Il resto di Peel non è tanto diverso da un generico borgo che si affaccia sul mare. Vista la tarda ora (si erano ormai già fatte le due di pomeriggio) mi fermo in un locale per un pranzo tipico della zona: hamburger con patate fritte. Una veloce ricognizione della cattedrale concludono la mia permanenza nell’ameno paesino.

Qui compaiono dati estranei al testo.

(* ===== verification/PolicyTransforms.v ===== *)
(** * PolicyTransforms: additional permissions

    [sandboxing/src/policy_transforms.rs] and the records of
    [protocol/src/models.rs] it works on: what a command asks for on top of the
    policy of its turn, what of it a user grants, and the policy that results.
    The first theorem says that a grant gives no more than was granted, and lets
    nothing be read that was not asked for. *)

From S2P Require Import Prelude Paths HostPaths Permissions WritableRoots.
Local Open Scope str_scope.

Record NetworkPermissions : Type := mkNetPermissions { net_enabled : option bool }.

Definition net_permissions_is_empty (self : NetworkPermissions) : bool :=
  match net_enabled self with None => true | Some _ => false end.

(** A [NonZeroUsize] is the number. *)
Record FileSystemPermissions : Type := mkFsPermissions {
  fsp_entries : list FileSystemSandboxEntry;
  fsp_glob_scan_max_depth : option nat;
}.

Definition fs_permissions_is_empty (self : FileSystemPermissions) : bool := is_empty (fsp_entries self).

Definition from_read_write_roots (read write : option (list str)) : FileSystemPermissions :=
  mkFsPermissions
    (map (fun path => mkEntry (PathEntry path) AccessRead) (default [] read)
     ++ map (fun path => mkEntry (PathEntry path) AccessWrite) (default [] write)) None.

Record AdditionalPermissionProfile : Type := mkAdditional {
  ap_network : option NetworkPermissions;
  ap_file_system : option FileSystemPermissions;
}.

Definition no_additional : AdditionalPermissionProfile := mkAdditional None None.

Definition additional_is_empty (self : AdditionalPermissionProfile) : bool :=
  match ap_network self, ap_file_system self with None, None => true | _, _ => false end.

Definition enables_network (network : option NetworkPermissions) : bool :=
  match network with Some n => bool_decide (net_enabled n = Some true) | None => false end.

Definition non_zero (n : nat) : option nat := match n with O => None | _ => Some n end.

(** [Option::filter] *)
Definition keep_if {A} (f : A -> bool) (o : option A) : option A := a ← o; if f a then Some a else None.

(** ** Lists of entries without repetitions *)

Definition contains_entry (entries : list FileSystemSandboxEntry) (entry : FileSystemSandboxEntry) : bool :=
  existsb (fun e => entry_eqb e entry) entries.

Definition push_once (entries : list FileSystemSandboxEntry) (entry : FileSystemSandboxEntry)
    : list FileSystemSandboxEntry :=
  if contains_entry entries entry then entries else entries ++ [entry].

Definition merge_permission_entries (base permissions : list FileSystemSandboxEntry) : list FileSystemSandboxEntry :=
  foldl push_once [] (base ++ permissions).

(** ** Depths of glob scans *)

Inductive GlobScanDepth : Type := Bounded (depth : nat) | Unbounded.

Definition denies_glob (entry : FileSystemSandboxEntry) : bool :=
  bool_decide (entry_access entry = AccessNone)
  && match entry_path entry with GlobPattern _ => true | _ => false end.

Definition effective_glob_scan_depth (entries : list FileSystemSandboxEntry) (depth : option nat) : option GlobScanDepth :=
  if existsb denies_glob entries
  then Some (match depth with Some depth => Bounded depth | None => Unbounded end) else None.

Definition merge_glob_scan_max_depth (left_entries : list FileSystemSandboxEntry) (left_depth : option nat)
    (right_entries : list FileSystemSandboxEntry) (right_depth : option nat) : option nat :=
  match effective_glob_scan_depth left_entries left_depth, effective_glob_scan_depth right_entries right_depth with
  | Some Unbounded, _ | _, Some Unbounded => None
  | Some (Bounded left_depth), Some (Bounded right_depth) => Some (Nat.max left_depth right_depth)
  | Some (Bounded depth), None | None, Some (Bounded depth) => Some depth
  | None, None => None
  end.

Definition access_covers (requested granted : FileSystemAccessMode) : bool :=
  match granted with
  | AccessRead => can_read requested
  | AccessWrite => can_write requested
  | AccessNone => false
  end.

Definition paths_overlap (left right : str) : bool := path_starts_with left right || path_starts_with right left.

Section transforms.
Context `{Host}.

(** ** Normalising a request *)

Fixpoint normalize_entries (l entries : list FileSystemSandboxEntry) : result str (list FileSystemSandboxEntry) :=
  match l with
  | [] => Ok entries
  | entry :: l =>
      if match entry_path entry with GlobPattern _ => true | _ => false end
         && negb (bool_decide (entry_access entry = AccessNone))
      then Err (lit "glob file system permissions only support deny-read entries")
      else
        let path :=
          match entry_path entry with
          | PathEntry path => PathEntry (default path (canonicalize_preserving_symlinks path ≫= absolute))
          | path => path
          end in
        normalize_entries l (push_once entries (mkEntry path (entry_access entry)))
  end.

Definition normalize_additional_permissions (additional_permissions : AdditionalPermissionProfile)
    : result str AdditionalPermissionProfile :=
  let network := keep_if (fun network => negb (net_permissions_is_empty network)) (ap_network additional_permissions) in
  file_system ←
    match ap_file_system additional_permissions with
    | Some file_system =>
        entries ← normalize_entries (fsp_entries file_system) [];
        let file_system := mkFsPermissions entries (fsp_glob_scan_max_depth file_system) in
        Ok (if negb (fs_permissions_is_empty file_system) then Some file_system else None)
    | None => Ok None
    end;
  Ok (mkAdditional network file_system).

(** ** Union *)

Definition merge_file_systems (base permissions : option FileSystemPermissions) : option FileSystemPermissions :=
  match base, permissions with
  | Some base, Some permissions =>
      keep_if (fun fs => negb (fs_permissions_is_empty fs))
        (Some (mkFsPermissions (merge_permission_entries (fsp_entries base) (fsp_entries permissions))
           (merge_glob_scan_max_depth (fsp_entries base) (fsp_glob_scan_max_depth base)
              (fsp_entries permissions) (fsp_glob_scan_max_depth permissions) ≫= non_zero)))
  | Some fs, None | None, Some fs => Some fs
  | None, None => None
  end.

Data la levataccia delle sei di mattina, la stanchezza inizia a farsi sentire; tuttavia la giornata è solo a metà e ho in programma almeno un’altra tappa: si tratta di Ramsey, l’unica cittadina nel nord dell’isola che merita un giretto. Alle sue porte si trova la Miltown House, una splendida villa ottocentesca contornata da un rigoglioso giardino. Sono le 16.30 e mi sembra molto appropriato un tè. La regola vorrebbe le cinque del pomeriggio, ma a quell’ora il bar chiude, come la maggior parte di qualsiasi esercizio commerciale della Gran Bretagna, il ché mi fa molto dubitare sul detto suddetto (permettetemi il gioco di parole). Mezz’ora di pausa sono il ristoro perfetto per riprendere fiato e placare un pochino la stanchezza. All’uscita, mi imbatto in uno strano oggetto simile a un robot aspirapolvere che, invece di aspirare, taglia il prato. Sui prati, con gli inglesi non c’è da scherzare. A parte quel piccolo ristoratore angolo di paradiso, Ramsey non è un gran ché. La gironzolo velocemente permettendomi l’acquisto di un turisticissimo strofinaccio da cucina con la mappa dell’isola, e poi via di corsa verso Douglas, dove mi aspetta l’albergo.

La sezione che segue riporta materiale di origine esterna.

(* ===== verification/PermissionGrants.v ===== *)
(** * PermissionGrants: permissions that are asked for and kept

    A session asks the user, or the guardian, for more permissions and keeps
    what is granted, for the turn or for itself ([core/src/session/mod.rs],
    [core/src/state]); a tool call that asks for no more than that needs no
    question ([core/src/tools/handlers/mod.rs]).  Requests, answers and turns
    are events; the theorem says that what is kept was granted. *)

From S2P Require Import Prelude Paths HostPaths Permissions WritableRoots PatchSafety PolicyTransforms.
Local Open Scope str_scope.

(** ** Asking *)

Inductive PermissionGrantScope : Type := TurnScope | SessionScope.

Record RequestPermissionsResponse : Type := mkResponse {
  rp_permissions : AdditionalPermissionProfile;
  rp_scope : PermissionGrantScope;
  rp_strict_auto_review : bool;
}.

Definition nothing_granted : RequestPermissionsResponse := mkResponse no_additional TurnScope false.

Record PendingRequestPermissions : Type := mkPending {
  pr_requested_permissions : AdditionalPermissionProfile;
  pr_cwd : str;
}.

(** What is kept for one turn; [turn_id] tells the turns apart. *)
Record TurnState : Type := mkTurnState {
  turn_id : nat;
  turn_granted_permissions : option AdditionalPermissionProfile;
  strict_auto_review_enabled : bool;
  pending_request_permissions : gmap str PendingRequestPermissions;
}.

Definition new_turn (id : nat) : TurnState := mkTurnState id None false ∅.

(** [reviews] are the requests that wait for the guardian, with the turn they
    came from. *)
Record SessionGrants : Type := mkSessionGrants {
  session_granted_permissions : option AdditionalPermissionProfile;
  active_turn : option TurnState;
  next_turn : nat;
  reviews : list (option nat * PendingRequestPermissions);
}.

Definition new_session : SessionGrants := mkSessionGrants None None 0 [].

Definition map_turn (f : TurnState -> TurnState) (s : SessionGrants) : SessionGrants :=
  mkSessionGrants (session_granted_permissions s) (f <$> active_turn s) (next_turn s) (reviews s).

Definition map_pending (f : gmap str PendingRequestPermissions -> gmap str PendingRequestPermissions) (t : TurnState) : TurnState :=
  mkTurnState (turn_id t) (turn_granted_permissions t) (strict_auto_review_enabled t) (f (pending_request_permissions t)).

Section grants.
Context `{Host}.
Context (build_glob_matcher : str -> option (str -> bool)).

Definition normalize_request_permissions_response (requested_permissions : AdditionalPermissionProfile)
    (response : RequestPermissionsResponse) (cwd : str) : RequestPermissionsResponse :=
  if rp_strict_auto_review response && match rp_scope response with SessionScope => true | TurnScope => false end
  then nothing_granted
  else if additional_is_empty (rp_permissions response) then response
  else
    mkResponse (intersect_permission_profiles build_glob_matcher requested_permissions (rp_permissions response) cwd)
      (rp_scope response) (rp_strict_auto_review response).

(** [TurnState::record_granted_permissions] and [enable_strict_auto_review] *)
Definition record_in_turn (permissions : AdditionalPermissionProfile) (strict : bool) (t : TurnState) : TurnState :=
  mkTurnState (turn_id t) (merge_permission_profiles (turn_granted_permissions t) (Some permissions))
    (strict || strict_auto_review_enabled t) (pending_request_permissions t).

Definition record_granted_request_permissions_for_turn (response : RequestPermissionsResponse)
    (originating_turn_state : option nat) (s : SessionGrants) : SessionGrants :=
  if additional_is_empty (rp_permissions response) then s
  else
    match rp_scope response with
    | TurnScope =>
        map_turn (fun t => if bool_decide (originating_turn_state = Some (turn_id t))
                           then record_in_turn (rp_permissions response) (rp_strict_auto_review response) t else t) s
    | SessionScope =>
        mkSessionGrants (merge_permission_profiles (session_granted_permissions s) (Some (rp_permissions response)))
          (active_turn s) (next_turn s) (reviews s)
    end.

(** The settings of a turn under which nobody is asked *)
Definition refuses_request_permissions (approval_policy : AskForApproval) : bool :=
  match approval_policy with
  | Never => true
  | Granular granular_config => negb (request_permissions granular_config)
  | OnFailure | OnRequest | UnlessTrusted => false
  end.

Definition response_of_review (decision : ReviewDecision) (requested_permissions : AdditionalPermissionProfile)
    : RequestPermissionsResponse :=
  match decision with
  | Approved | ApprovedExecpolicyAmendment _ => mkResponse requested_permissions TurnScope false
  | ApprovedForSession => mkResponse requested_permissions SessionScope false
  | NetworkPolicyAmendmentDecision amendment =>
      match npa_action amendment with
      | NetAllow => mkResponse requested_permissions TurnScope false
      | NetDeny => nothing_granted
      end
  | AbortDecision | DeniedDecision | TimedOut => nothing_granted
  end.

(** ** Events *)

Inductive Event : Type :=
| TurnStarts
| TurnEnds
| PendingCleared
| Asked (call_id : str) (approval_policy : AskForApproval) (to_guardian : bool) (request : PendingRequestPermissions)
| Answered (call_id : str) (response : RequestPermissionsResponse)
| Cancelled (call_id : str)
| Reviewed (review : nat) (decision : ReviewDecision).

(** What was asked and what was answered *)
Record Answer : Type := mkAnswer {
  answer_requested : AdditionalPermissionProfile;
  answer_granted : AdditionalPermissionProfile;
  answer_cwd : str;
}.

Definition answer_to (request : PendingRequestPermissions) (response : RequestPermissionsResponse) : Answer :=
  mkAnswer (pr_requested_permissions request) (rp_permissions response) (pr_cwd request).

(** [notify_request_permissions_response], and the end of
    [request_permissions_for_cwd] *)
Definition take_answer (request : PendingRequestPermissions) (response : RequestPermissionsResponse)
    (originating_turn_state : option nat) (s : SessionGrants) : SessionGrants :=
  record_granted_request_permissions_for_turn
    (normalize_request_permissions_response (pr_requested_permissions request) response (pr_cwd request))
    originating_turn_state s.

Definition grants_step (s : SessionGrants) (e : Event) : SessionGrants * list Answer :=
  match e with
  | TurnStarts =>
      (mkSessionGrants (session_granted_permissions s) (Some (new_turn (next_turn s))) (S (next_turn s)) (reviews s), [])
  | TurnEnds => (mkSessionGrants (session_granted_permissions s) None (next_turn s) (reviews s), [])
  | PendingCleared => (map_turn (map_pending (fun _ => ∅)) s, [])
  | Asked call_id approval_policy to_guardian request =>
      if refuses_request_permissions approval_policy then (s, [])
      else if to_guardian then
        (mkSessionGrants (session_granted_permissions s) (active_turn s) (next_turn s)
           (reviews s ++ [(turn_id <$> active_turn s, request)]), [])
      else (map_turn (map_pending (insert call_id request)) s, [])
  | Answered call_id response =>
      match (t ← active_turn s; request ← pending_request_permissions t !! call_id; Some (t, request)) with
      | Some (t, request) =>
          (take_answer request response (Some (turn_id t)) (map_turn (map_pending (delete call_id)) s),
           [answer_to request response])
      | None => (s, [])
      end
  | Cancelled call_id => (map_turn (map_pending (delete call_id)) s, [])
  | Reviewed review decision =>
      match reviews s !! review with
      | Some (turn, request) =>
          let response := response_of_review decision (pr_requested_permissions request) in
          (take_answer request response turn
             (mkSessionGrants (session_granted_permissions s) (active_turn s) (next_turn s) (delete review (reviews s))),
           [answer_to request response])
      | None => (s, [])
      end
  end.

Fixpoint grants_run (events : list Event) (s : SessionGrants) : SessionGrants * list Answer :=
  match events with
  | [] => (s, [])
  | e :: events =>
      let '(s, answers) := grants_step s e in
      let '(s, rest) := grants_run events s in
      (s, answers ++ rest)
  end.

(** ** Tool calls *)

Definition uses_additional_permissions (p : SandboxPermissions) : bool :=
  match p with WithAdditionalPermissions => true | _ => false end.

Definition additional_eqb (a b : AdditionalPermissionProfile) : bool :=
  bool_decide ((net_enabled <$> ap_network a) = (net_enabled <$> ap_network b))
  && match ap_file_system a, ap_file_system b with
     | Some x, Some y =>
         entries_eqb (fsp_entries x) (fsp_entries y)
         && bool_decide (fsp_glob_scan_max_depth x = fsp_glob_scan_max_depth y)
     | None, None => true
     | _, _ => false
     end.

Definition permissions_are_preapproved (effective_permissions granted_permissions : AdditionalPermissionProfile)
    (cwd : str) : bool :=
  additional_eqb (intersect_permission_profiles build_glob_matcher effective_permissions granted_permissions cwd)
    (intersect_permission_profiles build_glob_matcher effective_permissions effective_permissions cwd).

Record EffectiveAdditionalPermissions : Type := mkEffective {
  eap_sandbox_permissions : SandboxPermissions;
  eap_additional_permissions : option AdditionalPermissionProfile;
  permissions_preapproved : bool;
}.

(** The grants that hold in a turn *)
Definition granted_now (s : SessionGrants) : option AdditionalPermissionProfile :=
  merge_permission_profiles (session_granted_permissions s) (active_turn s ≫= turn_granted_permissions).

Nel tragitto, in prossimità del monte Snaefell (che con i suoi 600 metri è il rilievo più alto dell’isola), becco la coda dovuta a un incidente. Perdo una buona mezz’ora per tornare a Ramsey e prendere una strada alternativa. Arrivo a Douglas esausto, parcheggio di fronte all’albergo e una volta ottenuta la chiave della stanza mi butto sul letto, dove rimango per un’ora abbondante. Quando mi riprendo dal sonnellino ristoratore, sono pronto per procacciarmi la cena. Le lucine del mio cervello dicono che il bisogno di cibo sano è impellente. Mi butto alla ricerca di un supermercato, che trovo subito (uno Spar, parente dell’italiano Despar). Per certi tipi di articoli, non bisogna guardare i prezzi, ma soprattutto le etichette. Ci sono mele dell’Alto Adige, uva del Sud Africa, banane del Belize e mandarini del Marocco. Capisco che l’Isola di Man non si presta più di tanto alla coltivazione della frutta, però l’Inghilterra offre parecchia scelta. Va be’, non posso permettermi di fare lo schizzinoso e opto per le banane (anche quelle vendute in Italia arrivano da in culo al mondo, quindi c’è poco da lamentarsi). Prendo anche un paio di succhi che – etichetta docet – sono composti al 100% di frutta. Britannica.
Il tour prosegue. Con i suoi 30mila abitanti, Douglas è la città più grande dell’isola. Ospita tutti gli edifici governativi, le banche e le catene che ci si aspetta di trovare al centro di una città “occidentale”. C’è pure il negozio della Croce Rossa. Io, in particolare, sono alla ricerca della sede di Canonical, l’azienda che sviluppa Ubuntu e che ha sede proprio a Douglas. Tuttavia, all’indirizzo millantato sul sito non c’è nulla che indichi la loro presenza. Grande delusione, soprattutto dopo 25 minuti di camminata a piedi. Mi consolo con una piccantissima cena al ristorante indiano, seguita da un’interminabile passeggiata per tornare all’albergo.
Prima di addormentarmi, placo la mia crisi di astinenza da internet e smaltisco un po’ di posta elettronica. Quello che segue è sonno, tanto sonno.